Why is it, you would be smart to ask, that so many people nowadays are unnaturally uncurious. Unfortunately and ironically individuals suffering from this abnormality are oblivious to its negative personal and social impacts.
It seems the uncurious mind also typically hosts two associated mental disorders: arrogance and ignorance. These afflictions adversely affect carriers in a number of ways, such as making them impervious to facts; entitled to beliefs and resistant to science; resistant to history, scholarship and expertise; indifferent to contradiction and hypocrisy; and deathly allergic to knowledge. All things considered, sadly, this malignant toxic mix makes treating, preventing or curing this disorder so elusive
Of grave concern is that the uncurious among us are increasing in numbers and influence. They are taking over — conversations, that is. And in doing so, controlling our precious time and attention. By talking over, louder and longer than normal humans these self-absorbed bloviators are flattening society’s learning curve. We’re suffering fools and consequently an epidemic of stupidity — insidiously fueled by the loud- and foul-mouthed stench of autocrats, propagandists, influencers, podcasters and unfiltered AI.
TOO DUMB TO KNOW
The Dunning-Kruger effect has been referenced frequently in the past decade. No surprise, except for those who have no clue as to its meaning. Which is this: Arrogant individual possess a cognitive bias which prevents them from recognizing their own ignorance. Individuals with this diminished capacity tend to overestimate their levels of competency and knowledge.

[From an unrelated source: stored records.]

(** The response to a packet of a transfer; [suspended] is the state of the
    processor. *)
Definition handle_packet (suspended : bool) (st : dma) (addr size : Z) : sim (dma * list daction) :=
  match matches (requests st) addr 0 with
  | [i] =>
      r ← elem (requests st !! i);
      let r1 := add_completed r size in
      _ ← check (bytes_completed r1 <=? bytes_expected r1);
      let st1 := set_requests st (<[i := r1]> (requests st)) in
      if bytes_completed r1 =? bytes_expected r1 then
        _ ← check (negb (Z.land (dma_resources st1) (dma_resource r1) =? 0));
        let bits := Z.ldiff (dma_resources st1) (dma_resource r1) in
        Done (set_requests (set_resources st1 bits) (delete i (requests st1)),
              (if suspended then [PostInterrupt] else []) ++ [WriteStatus bits])
      else Done (st1, [])
  | _ => Halt
  end.

(** ** One firing of the event with a request at hand *)

Lemma nextState_at c now mem timing st i r :
  current_index st = Z.of_nat i -> requests st !! i = Some r ->
  nextState c now mem timing st =
  ('(st1, acts) ←
     match current_state st with
     | DMA_STATE_IDLE =>
         let j := first_unissued (requests st) 0 in
         Done (if j =? -1 then set_index st j else set_state (set_index st j) DMA_STATE_TLBREFILL, [])
     | DMA_STATE_TLBREFILL => s ← state_refill c now mem timing st r; Done (s, [])
     | DMA_STATE_TRANSFER => state_transfer st r
     end;
   Done (set_scheduled st1 true, acts ++ [ScheduleNext])).
Proof.
  intros Hi Hr. unfold nextState.
  assert (Hl : length (requests st) <> 0%nat) by (apply lookup_lt_Some in Hr; lia).
  rewrite bool_decide_false by done. rewrite Hi. unfold request_at.
  destruct (Z.eqb_spec (Z.of_nat i) (-1)); [lia|]. destruct (Z.ltb_spec (Z.of_nat i) 0); [lia|].
  rewrite Nat2Z.id, Hr. cbn [elem mbind sim_bind]. by destruct (current_state st).
Qed.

We see the repercussions of this over-confidence in politics with leaders who claim to be the most, the best, the only, et cetera, at everything but actually do very little. It also shows up regularly too in work environments, sports, classrooms, and most aggressively and frustratingly among family and friends in debates over social and economic grievances. Diagnosed clinically as cognitive dissonance, the pathology commonly presents like arguing with a child who does not yet have the intellectual wherewithal to recognize the difference between nonsense and commonsense.
Curiosity is the archetypal gift of youth, but it needs to be nourished and treasured throughout our lifetime. Otherwise what we’ll be exposed to are “answers” from the most convincing liars, with assists from autocrats, biased media and unquestioning echo chambers.
LISTEN TO THIS
To address such a disquieting problem, how about we declare Mondays “Dumb Days.” One day a week we play dumb and voluntarily mute ourselves for 24 hours — talking only to ask thoughtful questions. With the best of intentions, participants (ideally including some of our chattier, less curious, too confident coworkers, friends and family members) could enjoy the irony of using each “Dumb Day Monday” to become a little smarter.